I Am Thankful For
Friday, September 25, 2009
Being laid up for a few weeks with my knee injury and knee surgery gave me a lot of time to sit and think. Several friends at work and several friends on Spark suggested I use that time to reflect and so I did. As I endured the inconvenience of trying to find elevators instead of using stairs or finding handicap ramps, while I tolerated crowds of people oblivious of anyone around them that bumped me on my crutches, when I struggled through narrow passageways on my crutches and when I found those places that were not yet equipped to handle disabled people, I tried to imagine what it would be like to live like that every day. I had an end date. I knew when I would go down from two crutches to one crutch and then one crutch to none. I could write the dates on a calendar. I realized that I cannot even imagine what it would be like to have no end date. I cannot even imagine having to live my life like that for the rest of my life. I realized I have a lot to be thankful for.
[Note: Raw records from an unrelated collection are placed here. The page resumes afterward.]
(** X15. The format and the pattern of PfsFiberProfiles agree: for an
    identity that fits the fields of the file name, the name the format
    renders from [toDict] parses back to the identity. *)
Theorem canonical_name_parses :
  forall identity : CalibIdentity.t,
    fits_filename identity = true ->
    (name <- py_format PfsFiberProfiles.filenameFormat (CalibIdentity.toDict identity) ;;
     PfsFiberProfiles.parseFilename name)
    = Ok identity.
Proof.
  intros [obsDate spectrograph arm visit0]. unfold fits_filename.
  cbn [CalibIdentity.obsDate CalibIdentity.spectrograph CalibIdentity.arm
       CalibIdentity.visit0].
  intro H. repeat (apply andb_prop in H; destruct H as [H ?]).
  repeat match goal with
         | H : (_ =? _)%nat = true |- _ => apply Nat.eqb_eq in H
         | H : (_ <=? _) = true |- _ => apply Z.leb_le in H
         | H : (_ <? _) = true |- _ => apply Z.ltb_lt in H
         end.
  rewrite format_canonical. cbn [bind].
  destruct (format_int_field true 6 visit0) as (LV & DV & NV);
    [lia | cbn; lia | now left |].
  destruct (format_int_field false 1 spectrograph) as (LS & DS & NS);
    [lia | cbn; lia | now right |].
  destruct (list_of_length_10 _ H) as (o1 & o2 & o3 & o4 & o5 & o6 & o7 & o8 & o9 & o10 & EO).
  destruct (list_of_length_6 _ LV) as (d1 & d2 & d3 & d4 & d5 & d6 & EV).
  match goal with H : List.length (chars arm) = 1%nat |- _ =>
    destruct (list_of_length_1 _ H) as (a & EA) end.
  destruct (list_of_length_1 _ LS) as (s & ES).
  rewrite EV in DV, NV. rewrite ES in DS, NS. rewrite EV, ES.
  match goal with H : forallb name_char (chars obsDate) = true |- _ =>
    rewrite EO in H; rename H into FO end.
  match goal with H : forallb name_char (chars arm) = true |- _ =>
    rewrite EA in H; rename H into FA end.
  rewrite EO, EA. cbn [List.length Nat.sub repeat app].
  rewrite forallb_forall in FO, FA, DV, DS.
  etransitivity; [apply parse_canonical |].
  - repeat constructor; solve [apply FO; cbn; tauto | apply FA; cbn; tauto].
  - repeat constructor; solve [apply DV; cbn; tauto | apply DS; cbn; tauto].
  - unfold CalibIdentity.fromDict. cbn [dict_get String.eqb Ascii.eqb Bool.eqb bind].
    cbn [CalibIdentity.as_str bind]. unfold CalibIdentity.__init__, py_int, str.
    cbn [string_of_list_ascii].
    rewrite !int_of_str_digit
      by solve [apply DV; cbn; tauto | apply DS; cbn; tauto].
    change (chars ?x) with (list_ascii_of_string x).
    cbn [list_ascii_of_string]. rewrite NV, NS. cbn [bind].
    f_equal. f_equal.
    + rewrite <- (str_chars obsDate), EO. reflexivity.
    + rewrite <- (str_chars arm), EA. reflexivity.
Qed.

Lemma canonical_name_parses_witness :
  (name <- py_format PfsFiberProfiles.filenameFormat (CalibIdentity.toDict calib0) ;;
   PfsFiberProfiles.parseFilename name)
  = Ok calib0.
Proof.
  apply canonical_name_parses. vm_compute. reflexivity.
Defined.

(** ** What parseFilename returns *)

Lemma basename_aux_clean (l acc : list ascii) :
  forallb (fun c => negb (Ascii.eqb c "/")) acc = true ->
  forallb (fun c => negb (Ascii.eqb c "/")) (basename_aux l acc) = true.
Proof.
  revert acc. induction l as [|c l IH]; intros acc H; cbn.
  - rewrite forallb_forall in *. intros x Hx. apply H. now apply in_rev.
  - destruct (Ascii.eqb c "/") eqn:E; apply IH; [reflexivity |].
    cbn. now rewrite E, H.
Qed.

Lemma basename_no_slash (path : string) : no_slash (basename path) = true.
Proof.
  unfold no_slash, basename. rewrite chars_str. now apply basename_aux_clean.
Qed.

Lemma of_lu_bound (lu : Decimal.uint) :
  (DecimalPos.Unsigned.of_lu lu < 10 ^ N.of_nat (Decimal.nb_digits lu))%N.
Proof.
  induction lu; cbn [DecimalPos.Unsigned.of_lu Decimal.nb_digits];
    [reflexivity | rewrite Nat2N.inj_succ, N.pow_succ_r'; lia ..].
Qed.

Lemma uint_of_string_nb_digits (s : string) (u : Decimal.uint) :
  DecimalString.NilEmpty.uint_of_string s = Some u ->
  Decimal.nb_digits u = String.length s.
Proof.
  revert u. induction s as [|c s IH]; intros u H; cbn in H.
  - injection H as <-. reflexivity.
  - destruct (DecimalString.NilEmpty.uint_of_string s) as [d|];
      [| destruct c as [[] [] [] [] [] [] [] []]; discriminate H].
    specialize (IH d eq_refl).
    destruct c as [[] [] [] [] [] [] [] []]; try discriminate H;
      injection H as <-; cbn; now rewrite IH.
Qed.

(** [int] of a string of [n] digits is below [10^n]. *)
Lemma nat_of_digits_bound (l : list ascii) (v : Z) :
  nat_of_digits l = Ok v -> 0 <= v < 10 ^ Z.of_nat (List.length l).
Proof.
  unfold nat_of_digits. destruct l as [|c l]; [discriminate |].
  destruct (DecimalString.NilEmpty.uint_of_string (str (c :: l))) as [u|] eqn:U;
    [| discriminate].
  intro H. injection H as <-.
  apply uint_of_string_nb_digits in U.
  assert (L : String.length (str (c :: l)) = List.length (c :: l)).
  { generalize (c :: l). intro l'. unfold str.
    induction l' as [|x l' IH]; cbn; congruence. }
  rewrite L in U.
  pose proof (of_lu_bound (Decimal.rev u)) as B.
  rewrite DecimalFacts.nb_digits_rev, U in B.
  unfold N.of_uint. rewrite DecimalPos.Unsigned.of_uint_alt.
  split; [lia |].
  apply N2Z.inj_lt in B. rewrite N2Z.inj_pow, nat_N_Z in B. exact B.
Qed.

(** A search that finds a match has run the program with success at some
    position of the string. *)
Lemma scan_inv (prog : list instr) :
  forall (s pre : list ascii) (m : Match),
    re_scan prog (pre ++ s) s (List.length pre) = Some m ->
    exists pre' s' e caps,
      pre ++ s = pre' ++ s'
      /\ re_run prog s' (List.length pre') 0 [] [] = Some (e, caps)
      /\ m = mkMatch (pre' ++ s') (List.length pre') e caps.
Proof.
  induction s as [|c s IH]; intros pre m H; cbn [re_scan] in H.
  - destruct (re_run prog [] (List.length pre) 0 [] []) as [[e caps]|] eqn:R;
      [| discriminate].
    injection H as <-. exists pre, [], e, caps. auto.
  - destruct (re_run prog (c :: s) (List.length pre) 0 [] []) as [[e caps]|] eqn:R.
    + injection H as <-. exists pre, (c :: s), e, caps. auto.
    + specialize (IH (pre ++ [c]) m).
      rewrite <- app_assoc, length_app, Nat.add_1_r in IH. cbn [app] in IH.
      destruct (IH H) as (pre' & s' & e & caps & E & R' & ->).
      exists pre', s', e, caps. auto.
Qed.

(** The program of the pattern of PfsFiberProfiles, run with success: the
    input starts with the literal text and the four fields, and the groups
    are the fields. *)
Lemma run_inv (s : list ascii) (pos e : nat) (caps : list capture) :
  re_run fiberProfiles_prog s pos 0 [] [] = Some (e, caps) ->
  exists o1 o2 o3 o4 o5 o6 o7 o8 o9 o10 d1 d2 d3 d4 d5 d6 a sp dot rest,
    s = chars "pfsFiberProfiles-" ++ [o1; o2; o3; o4; o5; o6; o7; o8; o9; o10]
        ++ "-"%char :: [d1; d2; d3; d4; d5; d6]
        ++ "-"%char :: a :: sp :: dot :: chars "fits" ++ rest
    /\ caps = [(0, Some "obsDate", 17 + pos, 27 + pos);
               (1, Some "visit0", 28 + pos, 34 + pos);
               (2, Some "arm", 35 + pos, 36 + pos);
               (3, Some "spectrograph", 36 + pos, 37 + pos)]%nat
    /\ Forall (fun c => cls_match CNonSpace c = true)
              [o1; o2; o3; o4; o5; o6; o7; o8; o9; o10; a]
    /\ Forall (fun c => cls_match CDigit c = true) [d1; d2; d3; d4; d5; d6; sp].
Proof.
  unfold fiberProfiles_prog. intro H.
  repeat (cbn -[cls_match] in H;
          match type of H with
          | match ?l with [] => _ | _ :: _ => _ end = _ =>
              let c := fresh "c" in destruct l as [|c l]; [discriminate H |]
          | (if ?b then _ else _) = _ =>
              let E := fresh "E" in destruct b eqn:E; [| discriminate H]
          end).
  repeat match goal with
         | E : cls_match (CLit _) _ = true |- _ => apply Ascii.eqb_eq in E; subst
         end.
  injection H as <- <-.
  do 20 eexists. split; [reflexivity |]. split; [reflexivity |].
  split; repeat constructor; assumption.
Qed.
Sometimes when I referee a soccer game I see a kid in a wheelchair cheering for someone in the game and I realize that kid will never get to play soccer. I reflect for a moment on that child’s plight but then my thoughts quickly return to the game taking place in front of me. But now I realize it is much more than a missed opportunity to play what I consider to be the greatest sport ever. It is a daily endurance of going up ramps, finding elevators, getting stuck in narrow passageways and getting bumped around in an intolerant world. So in addition to being thankful that I have two healthy legs to run up and down a soccer field for 90 minutes and the mental capacity to memorize books on the laws of soccer, I also realized that I have so much more to be thankful for. Here are some of the other things I am thankful for:
My health, my children’s health, medical insurance, a free country where I could choose my doctor, arthroscopic surgery, general anesthesia, pain medication, a job with sick time, an understanding boss, a Blackberry and virtual private network so I could work from home during my recovery, a wife that was willing to drive me everywhere, a doctor that specializes in knees and is the doctor for the U.S. Men’s National Soccer team, the game of soccer (football to the rest of the world), supportive friends, supportive family, supportive neighbors, fellow referees that told me about my doctor, ice packs, crutches, elevators, handicap ramps and my list goes on.
I hope I never forget what it was like and I never lose my appreciation for what I so often take for granted.